According to the company Empruve, this futuristic multimedia device from 1993, "will become as much an integral part of our lives as the telephone, the television, the typewriter and the book." The photo and its caption (below) were found in the book Understanding Hypermedia.

According to Caruso.com the developer costs for Empruve's Cornucopia were between $4,000 and $5,000.
Advanced multimedia systems will become as much an integral part of our lives as the telephone, the television, the typewriter and the book. "Cornucopia" demonstrates how ergonomic a multimedia system can be.

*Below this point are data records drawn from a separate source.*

Definition scan_dev (b : Z) (st : list pci_device * P) (d : Z) : list pci_device * P :=
  let '(ds, p) := st in
  let '(vendor, p) := pci_config_read16 b d 0 0x00 p in
  if vendor =? 0xFFFF then (ds, p)
  else
    let '(header, p) := pci_config_read8 b d 0 0x0E p in
    let functions := if negb (Z.land header 0x80 =? 0) then 8 else 1 in
    foldl (scan_func b d) (ds, p) (seqZ 0 functions).

Definition scan_bus (st : list pci_device * P) (b : Z) : list pci_device * P :=
  foldl (scan_dev b) st (seqZ 0 32).

Definition pci_scan p : list pci_device * P := foldl scan_bus ([], p) (seqZ 0 32).
End Scan.

Definition pci_init {P} `{!Ports P} `{!Ports32 P} (g : log) (s : vga P) : list pci_device * vga P :=
  let '(ds, p) := pci_scan (vports s) in
  let s := on_port (λ _, p) s in
  let s := log_info g (chars "PCI enumeration complete") s in
  (ds, log_info_hex g (chars "PCI devices found") (Z.of_nat (length ds)) s).

Definition dump_device {P} `{!Ports P} (s : vga P) (e : pci_device) : vga P :=
  let s := console_write (chars "bus=") s in
  let s := console_write_hex (bus e) s in
  let s := console_write (chars " dev=") s in
  let s := console_write_hex (dev e) s in
  let s := console_write (chars " func=") s in
  let s := console_write_hex (func e) s in
  let s := console_write (chars " vid=") s in
  let s := console_write_hex (vendor e) s in
  let s := console_write (chars " did=") s in
  let s := console_write_hex (device e) s in
  let s := console_write (chars " cls=") s in
  let s := console_write_hex (class_code e) s in
  let s := console_write (chars " sub=") s in
  let s := console_write_hex (subclass e) s in
  let s := console_write (chars " irq=") s in
  let s := console_write_hex (irq_line e) s in
  console_write [10] s.

Definition pci_dump {P} `{!Ports P} (ds : list pci_device) (s : vga P) : vga P :=
  foldl dump_device (console_write (chars "PCI devices:" ++ [10]) s) ds.

(** ** What is found *)

(** The registers of a function, from the configuration space [c]. *)
Definition reg16 (c : Z → Z) (b d f offset : Z) : Z := part16 (c (pci_address b d f offset)) offset.
Definition reg8 (c : Z → Z) (b d f offset : Z) : Z := part8 (c (pci_address b d f offset)) offset.

Definition present (c : Z → Z) (b d f : Z) : bool := negb (reg16 c b d f 0 =? 0xFFFF).
Definition functions (c : Z → Z) (b d : Z) : list Z :=
  if present c b d 0 then
    filter (λ f, present c b d f = true) (seqZ 0 (if negb (Z.land (reg8 c b d 0 0x0E) 0x80 =? 0) then 8 else 1))
  else [].

Definition device_of (c : Z → Z) (b d f : Z) : pci_device :=
  mk_pci_device b d f (reg16 c b d f 0) (reg16 c b d f 2) (reg8 c b d f 0x0B) (reg8 c b d f 0x0A) (reg8 c b d f 9)
    (reg8 c b d f 0x0E) (reg8 c b d f 0x3C) (reg8 c b d f 0x3D).

(** The functions of all devices, in the order of bus, device and function. *)
Definition bus_devices (c : Z → Z) : list pci_device :=
  b ← seqZ 0 32; d ← seqZ 0 32; f ← functions c b d; [device_of c b d f].

Section Spec.
Context {P : Type} `{!Ports32 P} `{!PciBus P}.
Implicit Types p : P.

Definition sees (c : Z → Z) (p : P) : Prop := ∀ a, config p a = c a.

Lemma read32_spec c b d f o p : sees c p →
  ∃ p', pci_config_read32 b d f o p = (c (pci_address b d f o), p') ∧ sees c p'.
Proof.
  intros Hc. unfold pci_config_read32. pose proof (config_read p (pci_address b d f o)) as H1.
  pose proof (config_keeps p (pci_address b d f o)) as H2. change PCI_CONFIG_ADDR with 0xCF8. change PCI_CONFIG_DATA with 0xCFC.
  destruct (inl (outl p 0xCF8 (pci_address b d f o)) 0xCFC) as [v p']. cbn [fst snd] in *. subst v.
  exists p'. rewrite Hc. split; [done|]. intros a. by rewrite H2.
Qed.

Lemma read16_spec c b d f o p : sees c p → ∃ p', pci_config_read16 b d f o p = (reg16 c b d f o, p') ∧ sees c p'.
Proof. intros Hc. unfold pci_config_read16. destruct (read32_spec c b d f o p Hc) as (p' & -> & H). by exists p'. Qed.
Lemma read8_spec c b d f o p : sees c p → ∃ p', pci_config_read8 b d f o p = (reg8 c b d f o, p') ∧ sees c p'.
Proof. intros Hc. unfold pci_config_read8. destruct (read32_spec c b d f o p Hc) as (p' & -> & H). by exists p'. Qed.

(** Appending to a table of 64. *)
Definition grow (ds new : list pci_device) : list pci_device := take PCI_MAX_DEVICES (ds ++ new).

Lemma grow_grow ds n1 n2 : grow (grow ds n1) n2 = grow ds (n1 ++ n2).
Proof.
  unfold grow. rewrite app_assoc. generalize (ds ++ n1). intros l. rewrite !take_app. rewrite take_take, Nat.min_id, length_take.
  f_equal. f_equal. lia.
Qed.

(** A loop that adds [new x] for every [x]. *)
Lemma foldl_grow {A} (body : list pci_device * P → A → list pci_device * P) (new : A → list pci_device) c xs :
  (∀ ds p x, sees c p → (length ds ≤ PCI_MAX_DEVICES)%nat →
    ∃ p', body (ds, p) x = (grow ds (new x), p') ∧ sees c p') →
  ∀ ds p, sees c p → (length ds ≤ PCI_MAX_DEVICES)%nat →
    ∃ p', foldl body (ds, p) xs = (grow ds (xs ≫= new), p') ∧ sees c p'.
Proof.
  intros Hbody. induction xs as [|x xs IH]; intros ds p Hp Hl; cbn [foldl].
  - exists p. unfold grow. cbn. by rewrite app_nil_r, take_ge.
  - destruct (Hbody ds p x Hp Hl) as (p1 & -> & H1).
    destruct (IH (grow ds (new x)) p1 H1) as (p2 & -> & H2); [unfold grow; rewrite length_take; lia|].
    exists p2. cbn [mbind list_bind]. by rewrite grow_grow.
Qed.

Ltac pci_reads :=
  repeat match goal with
  | H : sees ?c ?p |- context [pci_config_read16 ?b ?d ?f ?o ?p] =>
      let q := fresh "q" in let Hq := fresh "Hq" in destruct (read16_spec c b d f o p H) as (q & -> & Hq)
  | H : sees ?c ?p |- context [pci_config_read8 ?b ?d ?f ?o ?p] =>
      let q := fresh "q" in let Hq := fresh "Hq" in destruct (read8_spec c b d f o p H) as (q & -> & Hq)
  end.

Lemma record_spec c b d f ds p : sees c p → (length ds ≤ PCI_MAX_DEVICES)%nat →
  ∃ p', pci_record_device b d f (ds, p) = (grow ds [device_of c b d f], p') ∧ sees c p'.
Proof.
  intros Hp Hl. unfold pci_record_device, grow. destruct (Nat.leb_spec PCI_MAX_DEVICES (length ds)) as [H|H].
  - exists p. by rewrite take_app_le, take_ge by lia.
  - pci_reads. eexists. split; [|done]. rewrite take_ge; [done|]. rewrite length_app. cbn [length]. lia.
Qed.

Lemma scan_func_spec c b d ds p f : sees c p → (length ds ≤ PCI_MAX_DEVICES)%nat →
  ∃ p', scan_func b d (ds, p) f = (grow ds (if present c b d f then [device_of c b d f] else []), p') ∧ sees c p'.
Proof.
  intros Hp Hl. unfold scan_func, present. pci_reads. destruct (_ =? _); cbn [negb].
  - exists q. unfold grow. by rewrite app_nil_r, take_ge.
  - by apply record_spec.
Qed.

Lemma scan_dev_spec c b ds p d : sees c p → (length ds ≤ PCI_MAX_DEVICES)%nat →
  ∃ p', scan_dev b (ds, p) d = (grow ds (functions c b d ≫= λ f, [device_of c b d f]), p') ∧ sees c p'.
Proof.
  intros Hp Hl. unfold scan_dev, functions, present at 1. pci_reads. destruct (_ =? _); cbn [negb].
  { exists q. unfold grow. cbn. by rewrite app_nil_r, take_ge. }
  pci_reads. set (fs := seqZ 0 _).
  destruct (foldl_grow (scan_func b d) (λ f, if present c b d f then [device_of c b d f] else []) c fs
    (λ ds p f, scan_func_spec c b d ds p f) ds q0 Hq0 Hl) as (p' & -> & Hp').
  exists p'. split; [|done]. f_equal. f_equal. clear. induction fs as [|f fs IH]; [done|].
  cbn [mbind list_bind]. rewrite filter_cons. destruct (present c b d f); [|by rewrite decide_False].
  rewrite decide_True by done. cbn [mbind list_bind app]. by rewrite <- IH.
Qed.

End Spec.

Lemma lor_low n hi lo : 0 ≤ n → hi mod 2 ^ n = 0 → 0 ≤ lo < 2 ^ n → Z.lor hi lo = hi + lo.
Proof.
  intros Hn Hh Hl. rewrite <- Z.lxor_lor, Z.add_nocarry_lxor; [done| |];
    (apply Z.bits_inj'; intros i Hi; rewrite Z.land_spec, Z.bits_0; destruct (Z.ltb_spec i n);
     [rewrite <- (Z.mod_pow2_bits_low hi n i), Hh, Z.bits_0 by lia; done|]);
    (rewrite <- (Z.mod_small lo (2 ^ n)) by lia; rewrite (Z.mod_pow2_bits_high lo n i) by lia; by rewrite andb_false_r).
Qed.

Lemma land_fc o : 0 ≤ o < 256 → Z.land o 0xFC = o / 4 * 4.
Proof.
  intros Ho. assert (forallb (λ o, Z.land o 0xFC =? o / 4 * 4) (seqZ 0 256) = true) as H by (by vm_compute).
  rewrite forallb_forall in H. apply Z.eqb_eq, H, list_elem_of_In, elem_of_seqZ. lia.
Qed.

(** The address names the function and the register. *)
Theorem pci_address_fields b d f o : 0 ≤ b < 256 → 0 ≤ d < 32 → 0 ≤ f < 8 → 0 ≤ o < 256 →
  let a := pci_address b d f o in
  0 ≤ a < 2 ^ 32 ∧ Z.shiftr a 16 mod 256 = b ∧ Z.shiftr a 11 mod 32 = d ∧ Z.shiftr a 8 mod 8 = f ∧ a mod 256 = o / 4 * 4.
Proof.
  intros Hb Hd Hf Ho. cbv zeta. assert (pci_address b d f o = 2 ^ 31 + b * 2 ^ 16 + d * 2 ^ 11 + f * 2 ^ 8 + o / 4 * 4) as ->.
  { unfold pci_address. rewrite land_fc, !Z.shiftl_mul_pow2 by lia. rewrite !Z.mul_1_l.
    rewrite (lor_low 31 (2 ^ 31)), (lor_low 16 (2 ^ 31 + b * 2 ^ 16)),
      (lor_low 11 (2 ^ 31 + b * 2 ^ 16 + d * 2 ^ 11)), (lor_low 8) by dlia. done. }
  rewrite !Z.shiftr_div_pow2 by lia. split_and!; dlia.
Qed.
End Pci.

(** ** ACPI *)

Module Acpi.

(** Addresses are physical: the tables are read through the direct map. *)
Definition SIZEOF_RSDP : Z := 36.
Definition SIZEOF_SDT : Z := 36.
Definition SIZEOF_MADT : Z := 44.

Record acpi_state := mk_acpi {
  rsdp_phys : Z; lapic_addr : Z; ioapic_addr : Z; ioapic_id : Z;
  cpu_count : Z; ioapic_count : Z; iso_count : Z; acpi_ready : Z;
}.

Definition acpi_zero : acpi_state := mk_acpi 0 0 0 0 0 0 0 0.

Definition checksum (m : memory) (data length : Z) : Z :=
  for_range 0 length (λ i sum, w8 (sum + rd8 m (data + i))) 0.
Definition checksum_ok (m : memory) (data length : Z) : bool := checksum m data length =? 0.

(** The comparison of a signature, character by character. *)
Fixpoint signature_at (m : memory) (a : Z) (sig : list Z) : bool :=
  match sig with
  | [] => true
  | c :: sig' => (rd8 m a =? c) && signature_at m (a + 1) sig'
  end.

Definition rsdp_ok (m : memory) (addr : Z) : bool :=
  signature_at m addr (chars "RSD PTR ") && checksum_ok m addr 20 &&
  (if (2 <=? rd8 m (addr + 15)) && (SIZEOF_RSDP <=? rd32 m (addr + 20))
   then checksum_ok m addr (rd32 m (addr + 20)) else true).

(** [for (addr = start; addr < start + length; addr += 16)]. *)
Fixpoint scan_loop (fuel : nat) (m : memory) (addr end_ : Z) : option Z :=
  match fuel with
  | O => None
  | S fuel' =>
      if addr <? end_ then if rsdp_ok m addr then Some addr else scan_loop fuel' m (addr + 16) end_ else None
  end.
Definition rsdp_scan (m : memory) (start length : Z) : option Z :=
  scan_loop (S (Z.to_nat (length / 16))) m start (start + length).

(** The loop over the addresses in a table of tables, [width] bytes each. *)
Fixpoint table_loop (n : nat) (m : memory) (width p : Z) (sig : list Z) : option Z :=
  match n with
  | O => None
  | S n' =>
      let hdr := if width =? 8 then rd64 m p else rd32 m p in
      if signature_at m hdr sig then Some hdr else table_loop n' m width (p + width) sig
  end.

(** The number of entries: the subtraction is done with 64 bits, the result
    has 32. *)
Definition table_entries (m : memory) (table width : Z) : Z :=
  w32 (w64 (rd32 m (table + 4) - SIZEOF_SDT) / width).

Definition search_table (m : memory) (table width : Z) (sig : list Z) : option Z :=
  table_loop (Z.to_nat (table_entries m table width)) m width (table + SIZEOF_SDT) sig.

Definition acpi_find_table (m : memory) (rsdp : Z) (sig : list Z) : option Z :=
  let revision := rd8 m (rsdp + 15) in
  let rsdt := rd32 m (rsdp + 16) in
  let xsdt := rd64 m (rsdp + 24) in
  let in_rsdt :=
    if negb (rsdt =? 0) then
      if negb (checksum_ok m rsdt (rd32 m (rsdt + 4))) then None else search_table m rsdt 4 sig
    else None in
  if (2 <=? revision) && negb (xsdt =? 0) then
    if negb (checksum_ok m xsdt (rd32 m (xsdt + 4))) then None
    else match search_table m xsdt 8 sig with Some t => Some t | None => in_rsdt end
  else in_rsdt.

The system uses DVI technology and a CDROM drive, and combines an A4 paper white screen and a colour screen (for stills and motion video) with a new control device called a "tadpole."

See also:
Starfire (1994)
GTE's Classroom of the Future (1987)
Motorola's 2000 A.D. (1990)
Pacific Bell Concept Video (1991)
Connections: AT&T's Vision of the Future (1993)
Flowers by Alice (1992)
Apple's Knowledge Navigator (1987)
Apple's Grey Flannel Navigator (1988)

4 comments:

  1. The thing is bigger and clunkier than many notebook computers even of the day, and as far as I can tell it's basically a great big e-book reader with largish speakers and a teeny color screen pasted on the side.

    The "tadpole" does look kind of like the Wii Nunchuk attachment.

    It's amazing how dated futurism from the early 1990s already looks.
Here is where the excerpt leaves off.